I imagine at this year’s march there will be a celebration of the #MeToo movement that has empowered so many women to speak up about their experiences of sexual harassment, assault and rape and made people more aware of concepts like “rape culture”, in an effort to end gender-based violence.

Sitting this week with groups of young Rohingya women and girls, and hearing their stories, I’ve been struck by the fact that we’ve each had experiences of some form of gender-based violence. While they might not have used the exact phrase, their words and nodding heads as they listened to each another seemed to be saying, “Me Too.”

There are a lot of great articles and several clever cartoons that have helped to shine a light on the spectrum of sexual harassment that makes up rape culture. What might begin with a dirty joke or a catcall on the street, can easily escalate to bullying, manipulations, or even forced sex and rape. Although these articles remind us that rape in a dark alley with a weapon by a stranger is relatively rare, these young Rohingya women have experienced abuse that sits across this spectrum of violence.

The Rohingya refugee crisis burst onto the world stage on August 25, 2017, when women, children and men began flooding into Bangladesh from Rakhine State in neighboring Myanmar.
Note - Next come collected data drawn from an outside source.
(** ** C3 *)

(** C3. Processing a stream should never raise. Fed the six bytes of the
    packet 00 28 30 00 00 0d (valid checksum, no earlier packet so the panel
    decoder, not a features inquiry, fan-speed code 0x30), [decode] raises
    [KeyError] on the sixth byte instead of returning a record. The buffer is
    not emptied on that path: it keeps its six frames, so if the host goes on
    calling [decode], the well-formed packet that follows within the second
    is swallowed too, whereas the same packet on a fresh analyzer is
    decoded. *)
Theorem C3_decode_raises_on_unknown_fan_speed :
  let bad := packet_events panel_fan_0x30 0 in
  let good := packet_events panel_status 700000000 in
  int_of_byte x0d = spec_checksum [x00; x28; x30; x00; x00] /\
  Z.land (int_of_byte x00) 0x90 <> 0x90 /\
  (Z.land (int_of_byte x30) 0x70 ∉ [0x00; 0x10; 0x20; 0x40]) /\
  feed __init__ bad =
    [Ok None; Ok None; Ok None; Ok None; Ok None; Raise KeyError] /\
  decode (mkHla None None (take 5 bad)) (byte_event x0d 500000000 596000000) =
    (mkHla None None bad, Raise KeyError) /\
  feed __init__ (bad ++ good) =
    [Ok None; Ok None; Ok None; Ok None; Ok None; Raise KeyError;
     Ok None; Ok None; Ok None; Ok None; Ok None; Ok None] /\
  exists r, feed __init__ good =
    [Ok None; Ok None; Ok None; Ok None; Ok None; Ok (Some r)].
Proof.
  intros bad good.
  split; [reflexivity|]. split; [discriminate|].
  split; [apply _FAN_SPEED_None; reflexivity|].
  split; [reflexivity|]. split; [reflexivity|]. split; [reflexivity|].
  eexists. reflexivity.
Qed.

(** ** C4 *)

Lemma feed_same_step self1 self2 frame rest :
  decode self1 frame = decode self2 frame ->
  feed self1 (frame :: rest) = feed self2 (frame :: rest).
Proof. intros H. cbn [feed]. rewrite H. reflexivity. Qed.

(** C4, as the code has it. While the buffer is non-empty, a byte event
    whose END time is more than [_PACKETS_DISTANCE] after the end time of the
    last buffered event discards the buffer: the call returns no record, the
    buffer is the new event alone, and every later output is the one of an
    analyzer whose buffer was empty, so the discarded bytes are in no later
    packet. Otherwise the buffer is kept and the event appended: the
    extended buffer is stored when it is not six frames long, and is the
    packet given to [recompose_packet] when it is. *)
Theorem C4_gap_between_end_times self frame previous :
  type frame = "data" ->
  last (_packet self) = Some previous ->
  (_PACKETS_DISTANCE < end_time frame - end_time previous ->
     decode self frame =
       (mkHla (_last_start self) (_last_end self) [frame], Ok None) /\
     forall rest,
       feed self (frame :: rest) =
       feed (mkHla (_last_start self) (_last_end self) []) (frame :: rest)) /\
  (end_time frame - end_time previous <= _PACKETS_DISTANCE ->
     (length (_packet self) <> 5%nat ->
        decode self frame =
          (mkHla (_last_start self) (_last_end self) (_packet self ++ [frame]),
           Ok None)) /\
     (length (_packet self) = 5%nat ->
        snd (decode self frame) =
          (r ← recompose_packet (_packet self ++ [frame]) (_last_end self);
           Ok (Some r)))).
Proof.
  intros Ht Hlast.
  assert (Hdata : negb (String.eqb (type frame) "data") = false).
  { rewrite Ht. reflexivity. }
  split.
  - intros Hgap.
    assert (Hd : decode self frame =
                 (mkHla (_last_start self) (_last_end self) [frame], Ok None)).
    { unfold decode. rewrite Hdata, Hlast.
      destruct (Z.gtb_spec (end_time frame - end_time previous) _PACKETS_DISTANCE);
        [reflexivity|lia]. }
    split; [exact Hd|].
    intros rest. apply feed_same_step. rewrite Hd.
    unfold decode. rewrite Hdata. reflexivity.
  - intros Hgap.
    assert (Hkeep : (if end_time frame - end_time previous >? _PACKETS_DISTANCE
                     then [] else _packet self) = _packet self).
    { destruct (Z.gtb_spec (end_time frame - end_time previous) _PACKETS_DISTANCE);
        [lia|reflexivity]. }
    split; intros Hlen; unfold decode; rewrite Hdata, Hlast, Hkeep.
    + destruct (Nat.eqb_spec (length (_packet self ++ [frame])) 6) as [E|_];
        [|reflexivity].
      rewrite length_app in E. cbn [length] in E. lia.
    + destruct (Nat.eqb_spec (length (_packet self ++ [frame])) 6) as [_|E].
      * destruct (recompose_packet _ _); reflexivity.
      * rewrite length_app in E. cbn [length] in E. lia.
Qed.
They brought with them horrific accounts of atrocities ranging from their homes and villages being burned to the ground, to mothers, daughters, wives and husbands being dragged out of their homes and raped and murdered.

This was the first time that many people around the world had heard about the Rohingya people, but in reality this latest wave of violence follows decades of persecution and assault.

The courageous and resilient survivors that I spoke with this week talked about being harassed even from a very early age. When they got their period they couldn’t leave their homes for fear of rape by the Myanmar military. Many of them now living in the camps in Cox’s Bazar are so young, yet they’ve already experienced so much pain.

But they’re also really resilient. After sharing their heartbreaking stories with me, they quickly brightened up when talking about how much they enjoy their freedom in the camp. They can leave the huts they now call home and come to ActionAid’s Women’s Safe Space where they can make friends, share, heal, teach or learn new skills. The favorite seems to be learning to sew.

A bamboo structure with a large red sign saying

Women’s Safe Space in Cox’s Bazar. Photo: Chris Coxon/ActionAid

They tell me that they will never go back to being confined in the home. They’re determined to build their future.

And we can help! We can support their growing leadership in the camps. We can hear and then help carry forward their demands for a future that is safe and secure, where they can realize their rights.

So if you are going to march this weekend – please bring with you the spirit of these courageous survivors. Because our liberation is entwined with theirs, and theirs with ours.